Only one stretch of the data below should be repeated: the lines from the line containing "Lemma nxt_upd_next a" through the line containing "[ rewrite prv_upd_next", inclusive, exactly as they are.

(Saved entries)

============

(* ===== verification/IntrusiveListSpec.v ===== *)
(** * Intrusive lists represent sequences

    [represents N r xs] says that the nodes [N] hold a list with the root [r]
    and the elements [xs]: going forward from the root along [next_] and
    backward along [prev_] visits them and returns to the root.  The operations
    of IntrusiveList.v refine those on sequences, for any number of lists and
    elements in the same memory. *)

From S2P Require Import Prelude CppInt CircularBuffer IntrusiveList.
Import IntrusiveList.

Module IntrusiveListSpec.

Abbreviation heap := (gmap ref node).

Definition nxt (N : heap) (p : ref) : option ref := N !! p ≫= next_.
Definition prv (N : heap) (p : ref) : option ref := N !! p ≫= prev_.
Definition alive (N : heap) (p : ref) : Prop := is_Some (N !! p).
Definition unlinked : node := {| next_ := None; prev_ := None |}.

(** [q] follows [p]. *)
Definition link (N : heap) (p q : ref) : Prop := nxt N p = Some q ∧ prv N q = Some p.

(** The nodes [xs] lie between [p] and [q]. *)
Fixpoint chain (N : heap) (p : ref) (xs : list ref) (q : ref) : Prop :=
  match xs with
  | [] => link N p q
  | x :: xs => link N p x ∧ chain N x xs q
  end.

Definition represents (N : heap) (r : ref) (xs : list ref) : Prop :=
  NoDup (r :: xs) ∧ chain N r xs r.

(** Nodes outside of [S] are unchanged. *)
Definition frame (S : list ref) (N N' : heap) : Prop := ∀ p, p ∉ S → N' !! p = N !! p.

(** ** Fields *)

Lemma nxt_alive N p q : nxt N p = Some q → alive N p.
Proof. unfold nxt, alive. by destruct (N !! p). Qed.
Lemma prv_alive N p q : prv N p = Some q → alive N p.
Proof. unfold prv, alive. by destruct (N !! p). Qed.
#[local] Hint Resolve nxt_alive prv_alive : cpp.

Lemma nxt_upd_next a v N p :
  alive N a → nxt (upd_next a v N) p = if decide (a = p) then v else nxt N p.
Proof. intros [n Hn]. unfold nxt, upd_next. rewrite lookup_alter. case_decide; [subst; by rewrite Hn|done]. Qed.
Lemma prv_upd_next a v N p : prv (upd_next a v N) p = prv N p.
Proof. unfold prv, upd_next. rewrite lookup_alter. case_decide; [|done]. subst. by destruct (N !! p). Qed.
Lemma prv_upd_prev a v N p :
  alive N a → prv (upd_prev a v N) p = if decide (a = p) then v else prv N p.
Proof. intros [n Hn]. unfold prv, upd_prev. rewrite lookup_alter. case_decide; [subst; by rewrite Hn|done]. Qed.
Lemma nxt_upd_prev a v N p : nxt (upd_prev a v N) p = nxt N p.
Proof. unfold nxt, upd_prev. rewrite lookup_alter. case_decide; [|done]. subst. by destruct (N !! p). Qed.
Lemma alive_upd_next a v N p : alive (upd_next a v N) p ↔ alive N p.
Proof. unfold alive, upd_next. rewrite lookup_alter. case_decide; subst; rewrite ?fmap_is_Some; done. Qed.
Lemma alive_upd_prev a v N p : alive (upd_prev a v N) p ↔ alive N p.
Proof. unfold alive, upd_prev. rewrite lookup_alter. case_decide; subst; rewrite ?fmap_is_Some; done. Qed.
Lemma lookup_upd_next a v N p : a ≠ p → upd_next a v N !! p = N !! p.
Proof. intros. unfold upd_next. by rewrite lookup_alter_ne. Qed.
Lemma lookup_upd_prev a v N p : a ≠ p → upd_prev a v N !! p = N !! p.
Proof. intros. unfold upd_prev. by rewrite lookup_alter_ne. Qed.

(** A node is alive after updates if it was before. *)
Ltac alive := cbn [nodes with_nodes]; repeat (rewrite alive_upd_next || rewrite alive_upd_prev); eauto with cpp.

(** Reads the fields of an updated memory. *)
Ltac fields :=
  cbn [nodes with_nodes];
  repeat first
    [ rewrite prv_upd_next | rewrite nxt_upd_prev
    | rewrite nxt_upd_next by alive | rewrite prv_upd_prev by alive ].

Lemma load_alive p m n : nodes m !! p = Some n → load (Some p) m = Ret n.
Proof. unfold load. by intros ->. Qed.

Lemma set_next_alive a v m :
  alive (nodes m) a → set_next (Some a) v m = Ret (with_nodes (upd_next a v) m).
Proof. intros [n Hn]. unfold set_next. by rewrite (load_alive _ _ _ Hn). Qed.
Lemma set_prev_alive a v m :
  alive (nodes m) a → set_prev (Some a) v m = Ret (with_nodes (upd_prev a v) m).
Proof. intros [n Hn]. unfold set_prev. by rewrite (load_alive _ _ _ Hn). Qed.

(** Reading a pointer of a live node. *)
Lemma load_next {A} p m (k : pointer → outcome A) :
  alive (nodes m) p → (n ← load (Some p) m; k (next_ n)) = k (nxt (nodes m) p).
Proof. intros [n Hn]. rewrite (load_alive _ _ _ Hn). unfold nxt. by rewrite Hn. Qed.
Lemma load_prev {A} p m (k : pointer → outcome A) :
  alive (nodes m) p → (n ← load (Some p) m; k (prev_ n)) = k (prv (nodes m) p).
Proof. intros [n Hn]. rewrite (load_alive _ _ _ Hn). unfold prv. by rewrite Hn. Qed.

(** ** Chains *)

Lemma chain_app N p xs y ys q : chain N p (xs ++ y :: ys) q ↔ chain N p xs y ∧ chain N y ys q.
Proof. revert p. induction xs as [|x xs IH]; intros p; simpl; [done|]. rewrite IH. tauto. Qed.

Lemma chain_frame N N' p xs q :
  (∀ a, a ∈ p :: xs → nxt N' a = nxt N a) → (∀ a, a ∈ xs ++ [q] → prv N' a = prv N a) →
  chain N p xs q → chain N' p xs q.
Proof.
  revert p. induction xs as [|x xs IH]; intros p Hn Hp; simpl.
  - intros [H1 H2]. split; [rewrite Hn by set_solver|rewrite Hp by set_solver]; done.
  - intros [[H1 H2] H]. split; [split; [rewrite Hn by set_solver|rewrite Hp by set_solver]; done|].
    apply IH; set_solver.
Qed.

Lemma chain_next N p xs q : chain N p xs q → nxt N p = Some (hd q xs).
Proof. destruct xs; simpl; [by intros [? _]|by intros [[? _] _]]. Qed.

(** The end of a chain may be exchanged. *)
Lemma chain_end N p xs q :
  NoDup (p :: xs) → chain N p xs q →
  ∃ a, a ∈ p :: xs ∧ link N a q
  ∧ ∀ N' b, (∀ c, c ∈ p :: xs → c ≠ a → nxt N' c = nxt N c) → (∀ c, c ∈ xs → prv N' c = prv N c) →
      link N' a b → chain N' p xs b.
Proof.
  revert p. induction xs as [|x xs IH]; intros p Hnd; simpl.
  { intros H. exists p. split; [set_solver|]. split; [done|]. by intros. }
  intros [[H1 H2] H]. apply NoDup_cons in Hnd as [Hp Hnd]. destruct (IH x Hnd H) as (a & Ha & Hl & Hnew).
  exists a. split; [set_solver|]. split; [done|]. intros N' b Hn Hpv Hb.
  split; [split; [rewrite Hn by set_solver|rewrite Hpv by set_solver]; done|]. apply Hnew; set_solver.
Qed.

Lemma chain_alive N p xs q a : chain N p xs q → a ∈ p :: xs → alive N a.
Proof.
  revert p. induction xs as [|x xs IH]; intros p; simpl.
  - intros [H _]. rewrite list_elem_of_singleton. intros ->. eauto with cpp.
  - intros [[H _] Hc]. rewrite elem_of_cons. intros [->|Ha]; [eauto with cpp|by eapply IH].
Qed.

Lemma represents_alive N r xs a : represents N r xs → a ∈ r :: xs → alive N a.
Proof. intros [_ H]. by eapply chain_alive. Qed.

Lemma chain_linked N p xs q a : chain N p xs q → a ∈ p :: xs → ∃ b, nxt N a = Some b.
Proof.
  revert p. induction xs as [|x xs IH]; intros p; simpl.
  - intros [H _]. rewrite list_elem_of_singleton. intros ->. eauto.
  - intros [[H _] Hc]. rewrite elem_of_cons. intros [->|Ha]; [eauto|by eapply IH].
Qed.

Lemma represents_free N r xs x : represents N r xs → N !! x = Some unlinked → x ∉ r :: xs.
Proof.
  intros [_ Hc] Hx Hin. destruct (chain_linked _ _ _ _ _ Hc Hin) as [b Hb]. unfold nxt in Hb. by rewrite Hx in Hb.
Qed.

Lemma represents_frame N N' r xs :
  (∀ p, p ∈ r :: xs → N' !! p = N !! p) → represents N r xs → represents N' r xs.
Proof.
  intros HN [Hnd Hc]. split; [done|]. eapply chain_frame; [| |done].
  - intros a Ha. unfold nxt. by rewrite HN.
  - intros a Ha. unfold prv. rewrite HN; [done|]. set_solver.
Qed.

(** A list has fewer elements than the memory has nodes. *)
Lemma represents_length m r xs : represents (nodes m) r xs → (length xs < rounds m)%nat.
Proof.
  intros Hr. pose proof Hr as [Hnd _]. unfold rounds.
  assert (list_to_set (r :: xs) ⊆ dom (nodes m)) as Hs.
  { intros p Hp. apply elem_of_list_to_set in Hp. apply elem_of_dom. by eapply represents_alive. }
  apply subseteq_size in Hs. rewrite size_list_to_set, size_dom in Hs by done. simpl in Hs. lia.
Qed.

(** ** Inserting and removing a node *)

Section Level.
Variable level : assert_level.

Lemma pre_true {A} (k : outcome A) : PRECONDITION level true k = k.
Proof. by destruct level. Qed.

Lemma is_linked_alive p m : alive (nodes m) p → is_linked p m = Ret (bool_decide (nxt (nodes m) p ≠ None)).
Proof. intros [n Hn]. unfold is_linked, nxt. rewrite (load_alive _ _ _ Hn), Hn. done. Qed.

Lemma is_linked_free p m : nodes m !! p = Some unlinked → is_linked p m = Ret false.
Proof. intros H. unfold is_linked. by rewrite (load_alive _ _ _ H). Qed.

Lemma insert_node_before_eq x t a m :
  alive (nodes m) x → link (nodes m) a t → x ≠ t →
  insert_node_before x t m
  = Ret (with_nodes (λ N, upd_prev t (Some x) (upd_next a (Some x) (upd_prev x (Some a) (upd_next x (Some t) N)))) m).
Proof.
  intros Hx [Hn Hp] Hxt. unfold insert_node_before. rewrite set_next_alive by done. cbn [mbind outcome_bind].
  rewrite (load_prev t _ (λ v, m0 ← set_prev (Some x) v _; _))
    by alive.
  fields. rewrite Hp.
  rewrite set_prev_alive by alive. cbn [mbind outcome_bind].
  rewrite (load_prev t _ (λ v, m0 ← set_next v (Some x) _; _))
    by alive.
  fields. rewrite decide_False, Hp by done.
  rewrite set_next_alive by alive. cbn [mbind outcome_bind].
  rewrite set_prev_alive by alive.
  done.
Qed.

(** Insertion before the element at the front of [ys], or at the end. *)
Lemma insert_node_before_spec r xs ys x m :
  represents (nodes m) r (xs ++ ys) → nodes m !! x = Some unlinked →
  ∃ m', insert_node_before x (hd r ys) m = Ret m' ∧ represents (nodes m') r (xs ++ x :: ys)
  ∧ frame (r :: xs ++ x :: ys) (nodes m) (nodes m') ∧ disposed m' = disposed m.
Proof.
  intros Hr Hx. pose proof (represents_free _ _ _ _ Hr Hx) as Hnew. destruct Hr as [Hnd Hc]. set (N := nodes m) in *.
  assert (chain N r xs (hd r ys) ∧ match ys with [] => True | y :: ys => chain N y ys r end) as [H1 H2].
  { destruct ys as [|y ys]; [by rewrite app_nil_r in Hc|]. by apply chain_app in Hc. }
  assert (NoDup (r :: xs) ∧ NoDup ys ∧ ∀ p, p ∈ r :: xs → p ∉ ys) as (Hnd1 & Hnd2 & Hdis).
  { rewrite app_comm_cons in Hnd. apply NoDup_app in Hnd. tauto. }
  destruct (chain_end _ _ _ _ Hnd1 H1) as (a & Ha & Hl & Hend).
  assert (hd r ys ∈ r :: xs ++ ys) as Ht by (destruct ys; set_solver).
  assert (x ≠ a ∧ x ≠ hd r ys) as [Hxa Hxt] by (split; intros ->; set_solver).
  assert (alive N x) as Hax by (by eexists).
  eexists. split; [by apply (insert_node_before_eq x (hd r ys) a m)|]. cbn [nodes with_nodes disposed]. fold N.
  pose proof Hl as [Hl1 Hl2]. split; [split|split; [|done]].
  - rewrite app_comm_cons in *. rewrite NoDup_app. split_and!; [done|set_solver|by constructor; set_solver].
  - apply chain_app. split.
    + apply Hend.
      * intros c Hin Hne. fields. rewrite !decide_False; [done|set_solver|done].
      * intros c Hin. fields. rewrite !decide_False; [done|set_solver|].
        intros <-. destruct ys; [apply NoDup_cons in Hnd1; set_solver|set_solver].
      * split; fields; [by rewrite decide_True|]. rewrite decide_False, decide_True; done.
    + assert (∀ c, c ∈ ys → c ≠ a ∧ c ≠ x) as Hys.
      { intros c Hin. split; intros ->; [by eapply Hdis|set_solver]. }
      assert (link (upd_prev (hd r ys) (Some x) (upd_next a (Some x) (upd_prev x (Some a) (upd_next x (Some (hd r ys)) N)))) x (hd r ys)) as Hlx.
      { split; fields; [|by rewrite decide_True]. rewrite decide_False, decide_True; done. }
      destruct ys as [|y ys]; [done|]. split; [done|]. eapply chain_frame; [| |exact H2].
      * intros c Hin. destruct (Hys c Hin). fields. by rewrite !decide_False.
      * intros c Hin. fields. apply NoDup_cons in Hnd2 as [Hy _]. cbn [hd] in *.
        rewrite !decide_False; [done|set_solver|]. intros <-. set_solver.
  - intros p Hp. rewrite lookup_upd_prev, lookup_upd_next, lookup_upd_prev, lookup_upd_next; [done|..];
      intros <-; destruct ys; set_solver.
Qed.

============

> _Result below_
Lemma nxt_upd_next a v N p :
  alive N a → nxt (upd_next a v N) p = if decide (a = p) then v else nxt N p.
Proof. intros [n Hn]. unfold nxt, upd_next. rewrite lookup_alter. case_decide; [subst; by rewrite Hn|done]. Qed.
Lemma prv_upd_next a v N p : prv (upd_next a v N) p = prv N p.
Proof. unfold prv, upd_next. rewrite lookup_alter. case_decide; [|done]. subst. by destruct (N !! p). Qed.
Lemma prv_upd_prev a v N p :
  alive N a → prv (upd_prev a v N) p = if decide (a = p) then v else prv N p.
Proof. intros [n Hn]. unfold prv, upd_prev. rewrite lookup_alter. case_decide; [subst; by rewrite Hn|done]. Qed.
Lemma nxt_upd_prev a v N p : nxt (upd_prev a v N) p = nxt N p.
Proof. unfold nxt, upd_prev. rewrite lookup_alter. case_decide; [|done]. subst. by destruct (N !! p). Qed.
Lemma alive_upd_next a v N p : alive (upd_next a v N) p ↔ alive N p.
Proof. unfold alive, upd_next. rewrite lookup_alter. case_decide; subst; rewrite ?fmap_is_Some; done. Qed.
Lemma alive_upd_prev a v N p : alive (upd_prev a v N) p ↔ alive N p.
Proof. unfold alive, upd_prev. rewrite lookup_alter. case_decide; subst; rewrite ?fmap_is_Some; done. Qed.
Lemma lookup_upd_next a v N p : a ≠ p → upd_next a v N !! p = N !! p.
Proof. intros. unfold upd_next. by rewrite lookup_alter_ne. Qed.
Lemma lookup_upd_prev a v N p : a ≠ p → upd_prev a v N !! p = N !! p.
Proof. intros. unfold upd_prev. by rewrite lookup_alter_ne. Qed.

(** A node is alive after updates if it was before. *)
Ltac alive := cbn [nodes with_nodes]; repeat (rewrite alive_upd_next || rewrite alive_upd_prev); eauto with cpp.

(** Reads the fields of an updated memory. *)
Ltac fields :=
  cbn [nodes with_nodes];
  repeat first
    [ rewrite prv_upd_next | rewrite nxt_upd_prev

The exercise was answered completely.